It’s barbeque season in the UK, meaning think tankers get to experience the unique joy of watching people question their career choice through a mouth full of coleslaw:
‘One of those lobbying organisations?’
‘Those people that get quoted in newspapers and stuff?’
‘Who funds you?’
Maybe you only socialise with fellow wonks so don’t have this issue. Or maybe this doesn’t concern you because you feel a family get together doesn’t represent the general public’s perception of think tanks.
Well, I come bearing bad news. At We are Flint we polled the public and found that…
The public don’t know what a think tank is
Only one in two Americans know what a think tank is. It’s a similar picture in the UK.
Those who say they know what think tanks are are wary of what they do
Of the Americans who said they do know what a think tank is, 34% said think they are ‘manipulative’ and 28% said they do backroom deals.
You’ll see this mixed picture when you talk to people in the street, like we did in Pittsburgh, Pennsylvania.
Why does it matter what these people think? Ignore it. Just like the barbeque questions. You’ve got months before the holidays and the next round of questions from people you don’t think you need to explain yourself to, right?
Nowadays, think tanks can’t afford not to have a relationship with the public.

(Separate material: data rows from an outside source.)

(** * The terminal block state machine of ScrollableTerminal.tsx

    A shallow embedding of
    [plugins/plugin-client-common/src/components/Views/Terminal/ScrollableTerminal.tsx]:
    the ordered sequence of REPL blocks of one tab, and the handlers that
    react to command-start, command-complete and terminal-clear events and
    to the removal of a block.

    JavaScript arrays are lists, array indices are integers ([Z], because
    [length - 1] and [findIndex] can be [-1]), [undefined] is [None], and
    the handlers run in a small monad that records the calls made to the
    outside ([console.error], [props.onClear], [props.closeSidecar]) and
    carries a thrown exception.

    The development also covers the rest of the component (focus, the
    subscriptions to the event channel, rendering) and the transformer of
    the table of namespaces into a radio table ([hintsFor], [t2rt],
    [asRadioTable]). *)

From Stdlib Require Import List String ZArith Bool Lia.
From Stdlib Require Import QArith Qminmax Lqa.

Close Scope Q_scope.
Import ListNotations.

Local Open Scope list_scope.

(** ** JavaScript array operations used by the component *)

Module JsArray.

Definition length {A : Type} (l : list A) : Z := Z.of_nat (List.length l).

(** The relative-index rule of [Array.prototype.slice]: a negative index
    counts from the end, and the result is kept within [0 .. len]. *)
Definition clamp (len i : Z) : Z :=
  if (i <? 0)%Z then Z.max (len + i) 0 else Z.min i len.

(** [l.slice(s, e)] *)
Definition slice {A : Type} (l : list A) (s e : Z) : list A :=
  let len := length l in
  let k := clamp len s in
  let f := clamp len e in
  firstn (Z.to_nat (f - k)) (skipn (Z.to_nat k) l).

(** [l.slice(s)] *)
Definition slice_from {A : Type} (l : list A) (s : Z) : list A :=
  slice l s (length l).

(** [l[i]]; [None] is [undefined]. *)
Definition get {A : Type} (l : list A) (i : Z) : option A :=
  if (i <? 0)%Z then None else nth_error l (Z.to_nat i).

Fixpoint findIndex_from {A : Type} (p : A -> bool) (l : list A) (i : Z) : Z :=
  match l with
  | [] => (-1)%Z
  | x :: r => if p x then i else findIndex_from p r (i + 1)%Z
  end.

(** [l.findIndex(p)] *)
Definition findIndex {A : Type} (p : A -> bool) (l : list A) : Z :=
  findIndex_from p l 0%Z.

(** [l.find(p)] *)
Definition find {A : Type} (p : A -> bool) (l : list A) : option A :=
  List.find p l.

(** [l.concat(r)] *)
Definition concat {A : Type} (l r : list A) : list A := l ++ r.

End JsArray.

(** ** Effects of a handler: calls to the outside, and exceptions *)

(** A thrown JavaScript value; only its message is kept. *)
Inductive Exn : Type :=
| Thrown (message : string).

Inductive Effect : Type :=
| ConsoleError (message : string) (detail : string)  (* console.error(message, detail) *)
| OnClearCalled                                      (* this.props.onClear() *)
| CloseSidecarCalled.                                (* this.props.closeSidecar() *)

(** A computation: the calls it made, in order, and either the exception
    it threw or the value it returned. *)
Definition M (A : Type) : Type := (list Effect * (Exn + A))%type.

Definition ret {A : Type} (a : A) : M A := ([], inr a).

Definition throw {A : Type} (e : Exn) : M A := ([], inl e).

Definition tell (eff : Effect) : M unit := ([eff], inr tt).

Definition bind {A B : Type} (m : M A) (k : A -> M B) : M B :=
  match m with
  | (log, inl e) => (log, inl e)
  | (log, inr a) => let (log', r) := k a in (log ++ log', r)
  end.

We can’t just shrug and say ‘they’re not our target audience’.
Set aside the moral argument for including people in shaping those policies that will affect their lives. We can’t escape the current political reality: social media means the public are now a key player in political discourse. Politicians are more likely to support ideas that already have public support. It’s an easier way for them to build and maintain their own popularity.
Another thing our research highlights is that the public expects accountability from those organisations that claim to work in their interest. And like their corporate and charitable counterparts, think tanks require a license to operate. Ask Uber, ask Oxfam, ask Facebook what else they lost when they lost the public’s trust. (Spoiler alert: loads of money).
Public engagement is an exciting opportunity
This is all sounding a bit doom and gloom. But there is a way forward, and that is to build a relationship with the public.
We’re excited about what this means for think tanks. Especially when you look at think tanks that are already doing this well. Like foraus. Their Policy Kitchen allows them to go beyond the usual suspects when researching policy. Hear them talk about it in this On Think Tanks webinar.
Another example we like is the OECD’s use of Youtube influencers to raise awareness among young people in Greece of the issue of corruption. Partnerships like this help think tanks get around the issue of information origin – meaning, that it matters less what is being said than who is saying it.
One thing that stood out in our research was how many people listed ‘conversations with friends’ and ‘social media’ as their preferred way of engaging with politics. Influencers occupy an interesting middle-ground here. Someone you ‘see’ week by week, even day by day, will start to feel like a friend. If they speak about an important issue like corruption, you’re likely to listen.
How can we get to a place where think tanks are equipping people with informed ideas to take to their next barbeque politics chat, rather than tired tropes from Twitter?
Engaging with the public can simply be a case of making your research communications more human. Take the ODI’s ‘American Journey’ – a piece that looks at how migration has shaped the US. This is an example of a think tank recognising the importance of stories and emotion in getting people behind policy positioning. We’d love to see more of this.
Because there’s a real opportunity here. As our recent research muses “Rather than playing a paternalistic role of bestowing knowledge on the public, could think tanks have more of a role as convenors? Generating ideas, framing the debate, and then orchestrating an informed public dialogue?” We think so.